Vamos lá resumir... Estes dois lunáticos convidaram-me para ir a casa deles a meio da noite depois de eu me ter atirado à Kelly, ameaçaram-me de morte, com humor ou indiretamente, a Kelly ofereceu-me a pila do marido, que desapareceu desde que eu recusei a oferta, e agora a Kelly está a acariciar-se à minha frente. Preciso de tirar uma conclusão e aqui está ela: A Kelly e o Tommy são completamente loucos, demasiado para eu conseguir acompanhar, mas a vertente sexual parece ter ultrapassado claramente a vertente da morte.

Provavelmente estavam com vontade de fazer uma ménage à trois, em que eu devia satisfazer o Tommy, e agora que eu recusei, o Tommy deixou a mulher a divertir-se, depois de ela ter insistido muito para que ele nos deixasse em paz.

Não sei exatamente qual foi o impulso, a vontade ou o mecanismo psicológico envolvido, mas ver a Kelly a tocar-se faz-me decidir juntar-me a ela.
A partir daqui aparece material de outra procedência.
Local Open Scope Z_scope.
Local Open Scope rust_scope.
Local Open Scope storage_scope.

(** * Where names lead *)

(** A component of a name is a piece of it. *)
Lemma dotdot_component s : ".." ∈ split_slash s -> contains_dotdot s = true.
Proof.
  assert (forall s h r, split_slash s = h :: r -> (h = ".." \/ ".." ∈ r -> contains_dotdot s = true) /\
    (forall t, h = String "." t -> exists s', s = String "." s')) as Hs.
  { clear s. induction s as [|c s IH]; intros h r E; cbn [split_slash] in E.
    - injection E as <- <-. split; [|done]. intros [[=]|Hr]; by apply elem_of_nil in Hr.
    - destruct (Ascii.eqb_spec c "/") as [->|Hc].
      + injection E as <- <-. split; [|done]. intros [[=]|Hr].
        destruct (split_slash s) as [|h r] eqn:E; [by apply elem_of_nil in Hr|].
        destruct (IH h r eq_refl) as [H1 _]. cbn [contains_dotdot].
        assert (contains_dotdot s = true) as Hd by (apply H1; apply elem_of_cons in Hr; naive_solver).
        by rewrite Hd.
      + destruct (split_slash s) as [|h' r'] eqn:E'; [by apply split_slash_nonempty in E'|].
        injection E as <- <-. destruct (IH h' r' eq_refl) as [H1 H2]. split.
        * intros [[= -> ->]|Hr].
          -- destruct (H2 _ eq_refl) as [s' ->]. done.
          -- assert (contains_dotdot s = true) as Hd by (apply H1; auto).
             destruct s as [|d s']; [done|]. cbn [contains_dotdot] in *.
             repeat (match goal with |- context [match ?x with _ => _ end] => destruct x end; try done).
        * intros t [= -> _]. eauto. }
  intros Hin. destruct (split_slash s) as [|h r] eqn:E; [by apply elem_of_nil in Hin|].
  apply (Hs s h r E). apply elem_of_cons in Hin. naive_solver.
Qed.

Lemma safe_inv root name p : safe root name = Ok p ->
  p = join root name /\ starts_with_slash name = false /\ ".." ∉ split_slash name.
Proof.
  unfold safe. destruct (contains_dotdot name) eqn:Ed; [done|]. destruct (starts_with_slash name); [done|].
  intros [= <-]. split_and!; try done. intros Hin%dotdot_component. congruence.
Qed.

(** The state of a supplicant that cannot reach outside the directory [R] its root
    leads to: below [R] there is no symbolic link and no file that has a name
    elsewhere too, and open descriptors are for files without a name elsewhere. *)
Record confined (R : place) (s : Supplicant) : Prop := {
  cf_disk : disk_ok R (sp_disk s);
  cf_root : leads (sp_disk s) (sp_root s) R;
  cf_live : forall fd i, sp_files s !! fd = Some i -> (i < d_next (sp_disk s))%nat;
  cf_fds : forall fd i q, sp_files s !! fd = Some i -> node_at (sp_disk s) q = Some (NFile i) -> R `prefix_of` q }.

(** What the rest of the host sees of a step: places outside [R] hold what they
    held. *)
Definition outside_kept (R : place) (s s' : Supplicant) : Prop :=
  forall q, ~ R `prefix_of` q ->
    node_at (sp_disk s') q = node_at (sp_disk s) q /\ file_at (sp_disk s') q = file_at (sp_disk s) q.

Definition stays (R : place) (s s' : Supplicant) : Prop := confined R s' /\ outside_kept R s s'.

(** A change below [R], with descriptors for files below [R]. *)
Lemma confined_to R s d files dirs n : confined R s -> below R (sp_disk s) d ->
  (forall fd i, files !! fd = Some i -> sp_files s !! fd = Some i \/
     (i < d_next d)%nat /\ forall q, node_at d q = Some (NFile i) -> R `prefix_of` q) ->
  stays R s {| sp_root := sp_root s; sp_disk := d; sp_files := files; sp_dirs := dirs; sp_next_fd := n |}.
Proof.
  intros [H1 H2 H3 H4] Hb Hf. split; [|intros q Hq; by apply Hb]. split; cbn [sp_disk sp_root sp_files].
  - apply Hb.
  - by eapply leads_below.
  - intros fd i [Hi|[Hi _]]%Hf; [|done]. apply H3 in Hi. pose proof (bl_next _ _ _ Hb). lia.
  - intros fd i q [Hi|[_ Hi]]%Hf Hq; [|by apply Hi]. eapply H4; [exact Hi|]. eapply bl_old; [exact Hb|exact Hq|by eapply H3].
Qed.

Lemma stays_refl R s : confined R s -> stays R s s.
Proof. by split. Qed.

(** The same with the descriptors as they are. *)
Lemma confined_disk R s d : confined R s -> below R (sp_disk s) d -> stays R s (set_disk s d).
Proof. intros Hc Hb. apply confined_to; auto. Qed.

Lemma confined_dirs R s n dirs : confined R s ->
  stays R s {| sp_root := sp_root s; sp_disk := sp_disk s; sp_files := sp_files s; sp_dirs := dirs; sp_next_fd := n |}.
Proof. intros Hc. apply confined_to; [done|apply below_refl, Hc|auto]. Qed.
Beijamo-nos, acariciamo-nos, ela faz-me um broche e começamos a foder no meio da sala/cozinha. Devo dizer que aprendi sobre mim mesmo nesse dia, porque estou super excitado com a situação, certamente mais por um desejo furioso de foder do que por qualquer outra coisa, mas não pareço estar a ter em consideração a possibilidade de Tommy entrar a qualquer momento e colocar uma bala entre os meus olhos. Mesmo depois de Kelly pensar ter ouvido um barulho e vestir-se rapidamente, como se não devêssemos ser apanhados.
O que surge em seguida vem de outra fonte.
(* ===== verification/Alloc.v ===== *)
(** The two bump allocators that serve [alloc]: the guest's
    (src/guest/rustee-guest/src/heap.rs) and a Rust TA's
    (src/ta/hello-rs/src/lib.rs, [ta_lang]).  Both take memory with a
    compare-and-exchange loop on one atomic word and never give any back.

    One turn of the loop is a function; callers interleave turn by turn, as the
    steps of a relation on the word and the calls under way. *)
From Stdlib Require Import ZArith Lia.
From stdpp Require Import base list numbers relations sorting.
From S2P Require Import Prelude.

Local Open Scope Z_scope.
Local Open Scope rust_scope.

(** [(x + a - 1) & !(a - 1)] at 64 bits. *)
Definition align_to (x a : u64) : u64 := Z.land (x + a - 1) (Z.lxor (a - 1) U64_MAX).

(** [Layout]: the alignment is a power of two. *)
Record Layout := { l_size : usize; l_align : usize }.

(** * heap.rs *)

Record Bump := { cur : usize; bend : usize }.
Definition Bump_empty : Bump := {| cur := 0; bend := 0 |}.
(** [start + len] is checked: it panics on overflow. *)
Definition Bump_init (start len : usize) : option Bump :=
  e ← checked_add 64 start len; Some {| cur := start; bend := e |}.

(** What a turn of the loop that has seen [seen] in [cur] does: give up, or try
    to put [next] and give [aligned]. *)
Inductive attempt := GiveUp | Try (aligned next : usize).
Definition Bump_turn (end_ seen : usize) (l : Layout) : attempt :=
  let a := Z.max (l_align l) 8 in
  let aligned := align_to seen a in
  let next := sat_add 64 aligned (l_size l) in
  if end_ <? next then GiveUp else Try aligned next.

(** [alloc] with no other caller: the exchange succeeds at once; 0 is null. *)
Definition Bump_alloc (b : Bump) (l : Layout) : usize * Bump :=
  match Bump_turn (bend b) (cur b) l with
  | GiveUp => (0, b)
  | Try aligned next => (aligned, {| cur := next; bend := bend b |})
  end.
Definition Bump_dealloc (b : Bump) (p : usize) (l : Layout) : Bump := b.

(** * ta_lang *)

Definition HEAP_LEN : usize := 32 * 1024.

(** [buf]: the address of the array. *)
Record TaHeap := { hbuf : usize; hoff : usize }.

Definition TaHeap_turn (seen : usize) (l : Layout) : attempt :=
  let a := Z.max (l_align l) 8 in
  let size := l_size l in
  let aligned := align_to seen a in
  let next := sat_add 64 aligned size in
  if HEAP_LEN <? next then GiveUp else Try aligned next.

Definition TaHeap_alloc (h : TaHeap) (l : Layout) : usize * TaHeap :=
  match TaHeap_turn (hoff h) l with
  | GiveUp => (0, h)
  | Try aligned next => (hbuf h + aligned, {| hbuf := hbuf h; hoff := next |})
  end.
Definition TaHeap_dealloc (h : TaHeap) (p : usize) (l : Layout) : TaHeap := h.

(** * Interleaving *)

Definition layout_ok (l : Layout) : Prop :=
  (exists k, 0 <= k <= 62 /\ l_align l = 2 ^ k) /\ 0 <= l_size l < 2 ^ 63.

(** A call under way has loaded [seen]; the blocks given so far are (start, size). *)
Record World := { word : usize; calls : list (Layout * usize); blocks : list (usize * Layout) }.

Inductive alloc_step (turn : usize -> Layout -> attempt) : World -> World -> Prop :=
| step_load w l :
    layout_ok l -> alloc_step turn w {| word := word w; calls := (l, word w) :: calls w; blocks := blocks w |}
| step_give_up w a l seen b :
    calls w = a ++ (l, seen) :: b -> turn seen l = GiveUp ->
    alloc_step turn w {| word := word w; calls := a ++ b; blocks := blocks w |}
| step_exchange w a l seen b aligned next :
    calls w = a ++ (l, seen) :: b -> turn seen l = Try aligned next -> word w = seen ->
    alloc_step turn w {| word := next; calls := a ++ b; blocks := (aligned, l) :: blocks w |}
| step_lost w a l seen b aligned next :
    calls w = a ++ (l, seen) :: b -> turn seen l = Try aligned next -> word w <> seen ->
    alloc_step turn w {| word := word w; calls := a ++ (l, word w) :: b; blocks := blocks w |}.

(** * Properties *)

Lemma mask_shift k : 0 <= k <= 64 -> Z.lxor (2 ^ k - 1) U64_MAX = Z.shiftl (Z.ones (64 - k)) k.
Proof.
  intros Hk. change U64_MAX with (Z.ones 64). replace (2 ^ k - 1) with (Z.ones k) by (rewrite Z.ones_equiv; lia).
  apply Z.bits_inj'. intros i Hi. rewrite Z.lxor_spec, Z.shiftl_spec by lia.
  destruct (Z.lt_ge_cases i k).
  - by rewrite !Z.ones_spec_low, Z.testbit_neg_r by lia.
  - rewrite (Z.ones_spec_high k) by lia. destruct (Z.lt_ge_cases i 64).
    + by rewrite !Z.ones_spec_low by lia.
    + by rewrite !Z.ones_spec_high by lia.
Qed.

(** [z & !(2^k - 1)] rounds down. *)
Lemma land_mask z k : 0 <= k <= 63 -> 0 <= z < 2 ^ 64 -> Z.land z (Z.lxor (2 ^ k - 1) U64_MAX) = z / 2 ^ k * 2 ^ k.
Proof.
  intros Hk Hz. rewrite mask_shift by lia. rewrite <- Z.shiftl_mul_pow2, <- Z.shiftr_div_pow2 by lia. apply Z.bits_inj'. intros i Hi. rewrite Z.land_spec.
  destruct (Z.lt_ge_cases i k); [by rewrite !Z.shiftl_spec_low, andb_false_r by lia|].
  rewrite !Z.shiftl_spec, Z.shiftr_spec by lia. replace (i - k + k) with i by lia.
  destruct (Z.lt_ge_cases i 64); [by rewrite Z.ones_spec_low, andb_true_r by lia|].
  rewrite Z.ones_spec_high, andb_false_r by lia. symmetry. destruct (Z.eq_dec z 0) as [->|]; [apply Z.bits_0|].
  apply Z.bits_above_log2; [lia|]. apply Z.log2_lt_pow2; [lia|].
  apply Z.lt_le_trans with (2 ^ 64); [lia|]. apply Z.pow_le_mono_r; lia.
Qed.

(** Clearing bits under a mask takes away at most the mask, whatever it is. *)
Lemma align_to_any x a : 1 <= a -> 0 <= x -> x + a <= 2 ^ 64 -> x <= align_to x a < x + a.
Proof.
  intros Ha Hx Hl. unfold align_to. set (m := a - 1). replace (x + a - 1) with (x + m) by (unfold m; lia).
  assert (Z.land (x + m) (Z.lxor m U64_MAX) = Z.ldiff (x + m) m) as ->.
  { apply Z.bits_inj'. intros i Hi. rewrite Z.land_spec, Z.lxor_spec, Z.ldiff_spec. change U64_MAX with (Z.ones 64).
    destruct (Z.lt_ge_cases i 64); [by rewrite Z.ones_spec_low, xorb_true_r by lia|].
    rewrite (Z.bits_above_log2 (x + m)); [done|unfold m; lia|]. apply Z.lt_le_trans with 64; [|done].
    destruct (decide (x + m = 0)) as [->|]; [done|]. apply Z.log2_lt_pow2; unfold m in *; lia. }
  pose proof (Z.add_lor_land (Z.ldiff (x + m) m) (Z.land (x + m) m)) as E.
  assert (Z.land (Z.ldiff (x + m) m) (Z.land (x + m) m) = 0) as E0.
  { apply Z.bits_inj'. intros i Hi. rewrite !Z.land_spec, Z.ldiff_spec, Z.bits_0.
    by destruct (Z.testbit (x + m) i), (Z.testbit m i). }
  assert (Z.lor (Z.ldiff (x + m) m) (Z.land (x + m) m) = x + m) as E1.
  { apply Z.bits_inj'. intros i Hi. rewrite Z.lor_spec, Z.land_spec, Z.ldiff_spec.
    by destruct (Z.testbit (x + m) i), (Z.testbit m i). }
  assert (0 <= Z.land (x + m) m <= m) as Hm.
  { apply Z.ldiff_le; [unfold m; lia|]. apply Z.bits_inj'. intros i Hi. rewrite Z.ldiff_spec, Z.land_spec, Z.bits_0.
    by destruct (Z.testbit (x + m) i), (Z.testbit m i). }
  unfold m in *. lia.
Qed.

Lemma align_to_pow2 x k : 0 <= k <= 63 -> 0 <= x -> x + 2 ^ k - 1 < 2 ^ 64 ->
  let y := align_to x (2 ^ k) in x <= y < x + 2 ^ k /\ y mod 2 ^ k = 0.
Proof.
  intros Hk Hx Hlt. assert (0 < 2 ^ k) as Hp by (apply Z.pow_pos_nonneg; lia).
  unfold align_to. cbv zeta. set (z := x + 2 ^ k - 1) in *. rewrite land_mask by (unfold z in *; lia).
  pose proof (Z.div_mod z (2 ^ k) ltac:(lia)). pose proof (Z.mod_pos_bound z (2 ^ k) Hp).
  split; [unfold z in *; lia|]. apply Z.mod_mul. lia.
Qed.

Lemma max8_pow2 l : layout_ok l -> exists k, 3 <= k <= 62 /\ Z.max (l_align l) 8 = 2 ^ k /\ (l_align l | 2 ^ k).
Proof.
  intros [(k & Hk & ->) _]. destruct (Z.le_gt_cases 3 k).
  - exists k. split; [lia|]. pose proof (Z.pow_le_mono_r 2 3 k). split; [lia|apply Z.divide_refl].
  - exists 3. split; [lia|]. pose proof (Z.pow_le_mono_r 2 k 3). split; [lia|].
    exists (2 ^ (3 - k)). rewrite <- Z.pow_add_r by lia. f_equal. lia.
Qed.

(** A turn that tries gives an aligned block after what it saw, inside the heap. *)
Lemma turn_try end_ seen l aligned next : layout_ok l -> 0 <= seen <= end_ -> end_ <= 2 ^ 63 ->
  Bump_turn end_ seen l = Try aligned next ->
  seen <= aligned /\ aligned mod Z.max (l_align l) 8 = 0 /\ aligned mod l_align l = 0 /\
  next = aligned + l_size l /\ next <= end_.
Proof.
  intros Hl Hs He. destruct (max8_pow2 l Hl) as (k & Hk & E & Hd). destruct Hl as [(j & Hj & Ea) Hsz].
  unfold Bump_turn. rewrite E. pose proof (Z.pow_le_mono_r 2 k 62 ltac:(lia) ltac:(lia)).
  destruct (align_to_pow2 seen k) as [H1 H2]; [lia..|]. cbv zeta in *.
  destruct (Z.ltb_spec end_ (sat_add 64 (align_to seen (2 ^ k)) (l_size l))) as [|Hle]; [done|]. intros [= <- <-].
  unfold sat_add in *. split_and!; try lia.
  apply Z.mod_divide; [rewrite Ea; lia|]. eapply Z.divide_trans; [exact Hd|]. by apply Z.mod_divide; [lia|].
Qed.

Section Interleaved.
Context (start end_ : usize) (Hrange : 0 <= start <= end_) (Hend : end_ <= 2 ^ 63).

Definition block_in (top : usize) (b : usize * Layout) : Prop :=
  start <= b.1 /\ b.1 mod l_align b.2 = 0 /\ b.1 mod 8 = 0 /\ b.1 + l_size b.2 <= top.

Record world_ok (w : World) : Prop := {
  wo_word : start <= word w <= end_;
  wo_calls : Forall (fun c => layout_ok c.1) (calls w);
  wo_blocks : Forall (block_in (word w)) (blocks w);
  wo_apart : StronglySorted (fun b c => c.1 + l_size c.2 <= b.1) (blocks w) }.

Lemma alloc_step_ok w w' : alloc_step (Bump_turn end_) w w' -> world_ok w -> world_ok w'.
Proof.
  destruct 1 as [w l Hl|w a l seen b Hc Ht|w a l seen b al nx Hc Ht Hw|w a l seen b al nx Hc Ht Hw];
    intros [H1 H2 H3 H4]; split; cbn [word calls blocks] in *; try done.
  - by constructor.
  - rewrite Hc in H2. apply Forall_app in H2 as [Ha Hb]. apply Forall_app. split; [done|]. by apply list.Forall_cons_1 in Hb as [].
  - rewrite Hc in H2. apply Forall_app in H2 as [_ Hb]. apply list.Forall_cons_1 in Hb as [Hl _].
    destruct (turn_try end_ seen l al nx Hl) as (T1 & _ & _ & T4 & T5); [lia|done|done|]. destruct Hl as [_ Hsz]. cbn in Hsz. lia.
  - rewrite Hc in H2. apply Forall_app in H2 as [Ha Hb]. apply Forall_app. split; [done|]. by apply list.Forall_cons_1 in Hb as [].
  - rewrite Hc in H2. apply Forall_app in H2 as [_ Hb]. apply list.Forall_cons_1 in Hb as [Hl _]. cbn in Hl.
    destruct (turn_try end_ seen l al nx Hl) as (T1 & T2 & T3 & T4 & T5); [lia|done|done|].
    pose proof (proj2 Hl) as Hsz. constructor.
    + unfold block_in. cbn [fst snd]. split_and!; [lia|done| |lia].
      destruct (max8_pow2 l Hl) as (k & Hk & E & _). rewrite E in T2. apply Z.mod_divide; [lia|].
      eapply Z.divide_trans; [|by apply Z.mod_divide; [|exact T2]; apply Z.pow_nonzero; lia].
      exists (2 ^ (k - 3)). change 8 with (2 ^ 3). rewrite <- Z.pow_add_r by lia. f_equal. lia.
    + eapply list.Forall_impl; [exact H3|]. unfold block_in. intros c (? & ? & ? & ?). split_and!; try done. lia.
  - rewrite Hc in H2. apply Forall_app in H2 as [_ Hb]. apply list.Forall_cons_1 in Hb as [Hl _]. cbn in Hl.
    destruct (turn_try end_ seen l al nx Hl) as (T1 & _ & _ & T4 & T5); [lia|done|done|].
    constructor; [done|]. eapply list.Forall_impl; [exact H3|]. unfold block_in. intros c (? & ? & ? & ?). cbn [fst]. lia.
  - rewrite Hc in H2. apply Forall_app in H2 as [Ha Hb]. apply Forall_app. split; [done|].
    apply list.Forall_cons_1 in Hb as []. by constructor.
Qed.

Lemma alloc_run_ok w : rtc (alloc_step (Bump_turn end_)) {| word := start; calls := []; blocks := [] |} w -> world_ok w.
Proof.
  intros Hr. assert (world_ok {| word := start; calls := []; blocks := [] |}) as H0 by (split; cbn; [lia|constructor..]).
  revert H0. generalize dependent {| word := start; calls := []; blocks := [] |}. intros w0 Hr.
  induction Hr as [|w1 w2 w3 Hs Hr IH]; [done|]. intros H0. apply IH. by eapply alloc_step_ok.
Qed.
End Interleaved.

(** C26. However the calls of the allocators interleave, the blocks they give out
    do not overlap and lie inside the heap.  The blocks of the guest's allocator
    start at addresses aligned as asked (and to 8 bytes).  For the allocator in a
    TA, which works with offsets into its array, the offsets are aligned; the
    addresses are so only if the array is ([ta_heap_misaligned]). *)
Theorem allocators_never_overlap start len b w wt :
  Bump_init start len = Some b -> 0 <= start -> 0 <= len -> bend b <= 2 ^ 63 ->
  rtc (alloc_step (Bump_turn (bend b))) {| word := cur b; calls := []; blocks := [] |} w ->
  rtc (alloc_step TaHeap_turn) {| word := 0; calls := []; blocks := [] |} wt ->
  world_ok start (start + len) w /\ world_ok 0 HEAP_LEN wt.
Proof.
  unfold Bump_init, checked_add. destruct (Z.ltb_spec (start + len) (2 ^ 64)); [|done]. cbn. intros [= <-] H0 Hl He Hr Ht.
  cbn [bend cur] in *. split.
  - by apply alloc_run_ok; [lia|lia|].
  - apply alloc_run_ok; [by_compute|by_compute|exact Ht].
Qed.

(** Two calls that load the same word: one exchange wins, the other goes on with
    the new word. *)
Lemma allocators_never_overlap_witness :
  world_ok 4096 8192 {| word := 4124; calls := []; blocks := [(4112, {| l_size := 12; l_align := 16 |}); (4096, {| l_size := 5; l_align := 1 |})] |} /\
  world_ok 0 HEAP_LEN {| word := 0; calls := []; blocks := [] |}.
Proof.
  apply (allocators_never_overlap 4096 4096 {| cur := 4096; bend := 8192 |}); [reflexivity|lia|lia|by_compute| |apply rtc_refl].
  assert (layout_ok {| l_size := 5; l_align := 1 |}) as H1 by (split; [exists 0; by_compute|by_compute]).
  assert (layout_ok {| l_size := 12; l_align := 16 |}) as H2 by (split; [exists 4; by_compute|by_compute]).
  eapply rtc_l; [apply step_load, H1|]. eapply rtc_l; [apply step_load, H2|].
  eapply rtc_l; [apply (step_exchange _ _ [({| l_size := 12; l_align := 16 |}, 4096)] {| l_size := 5; l_align := 1 |} 4096 [] 4096 4101); reflexivity|].
  eapply rtc_l; [apply (step_lost _ _ [] {| l_size := 12; l_align := 16 |} 4096 [] 4096 4108); [reflexivity..|done]|].
  eapply rtc_l; [apply (step_exchange _ _ [] {| l_size := 12; l_align := 16 |} 4101 [] 4112 4124); reflexivity|].
  apply rtc_refl.
Defined.

(** A TA's allocator aligns the offset, not the address: the pointer has the
    alignment asked for only when the array itself has it. *)
Theorem ta_heap_aligns_offsets h l p h' :
  layout_ok l -> 0 <= hoff h <= HEAP_LEN -> TaHeap_alloc h l = (p, h') -> p <> 0 ->
  p mod l_align l = 0 <-> hbuf h mod l_align l = 0.
Proof.
  intros Hl Ho. unfold TaHeap_alloc. destruct (TaHeap_turn (hoff h) l) as [|al nx] eqn:E; [by intros [= <- <-]|].
  intros [= <- <-] _. destruct (turn_try HEAP_LEN (hoff h) l al nx Hl Ho ltac:(by_compute) E) as (_ & _ & H & _).
  destruct Hl as [(k & Hk & Ea) _]. assert (l_align l <> 0) by (rewrite Ea; apply Z.pow_nonzero; lia).
  by rewrite <- Z.add_mod_idemp_r, H, Z.add_0_r by done.
Qed.

Lemma ta_heap_misaligned : (TaHeap_alloc {| hbuf := 0x1008; hoff := 0 |} {| l_size := 16; l_align := 16 |}).1 mod 16 = 8.
Proof. reflexivity. Qed.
O sexo continua, o álcool, a tensão acumulada e o perigo potencial que continua a reinar tornam impossível que eu me venha. Já é de manhã cedo (a noite foi longa) quando, enquanto estou em cima da Kelly a fodê-la no sofá de cabedal branco que separa a sala de estar do hall de entrada, vejo algo a mexer-se à minha direita. Viro a cabeça nessa direção e o que vejo deixa-me em choque. Estou agora perante um rapaz de 11 anos.

O rapaz é louro, tem olhos azuis, um corte à tigela e olha para mim sem pestanejar, com a cabeça ligeiramente inclinada para o chão. Sinto-me como se estivesse a olhar para os olhos de uma criança possuída, saída de um filme de terror, que me pode saltar para a garganta a qualquer momento. Obviamente, não é esse o caso e o pequenote acaba por desviar o olhar e foge na direção em que Tommy tinha ido algumas horas antes. Kelly olha para mim e pergunta-me o que se passa e quando lhe explico o que acabei de ver, diz-me que é o filho deles, a quem chamaremos Kevin. Isto põe um fim definitivo ao nosso sexo. Eu sabia que a Kelly e o Tommy tinham um filho. Mas não pensei que ele estivesse a dormir em casa o tempo todo!

Quando Tommy se levanta, alguns momentos depois, cumprimenta a mulher e prepara uma chávena de café sem me prestar atenção, como se eu não estivesse ali. Eu digo-lhe olá, mas ele não responde. A tensão é palpável.

Olhando à minha volta, apercebo-me do desastre que deixámos para trás. A Kelly é uma esguichadora e deixou marcas por todo o lado. O sofá de cabedal branco da sala, o chão da cozinha, todo este espaço que ocupámos está cheio de provas. Até há um bocadinho de sangue no sofá. Caso o Tommy não saiba o que aconteceu, há provas do nosso sexo por todo o lado! Agora estou em casa com a mulher que acabei de comer, o marido e o filho que nos apanhou. Quero mesmo desaparecer.

Kelly tem um compromisso profissional de manhã e oferece-se para me deixar no meu carro, o que me parece a melhor ideia de sempre! Mas Tommy intervém e diz-lhe que isso é uma perda de tempo, que não quer que ela se atrase para a consulta e que me vai deixar em casa. Kelly reconhece, dá um beijo a Tommy e diz-lhe para "ser fixe" antes de sair.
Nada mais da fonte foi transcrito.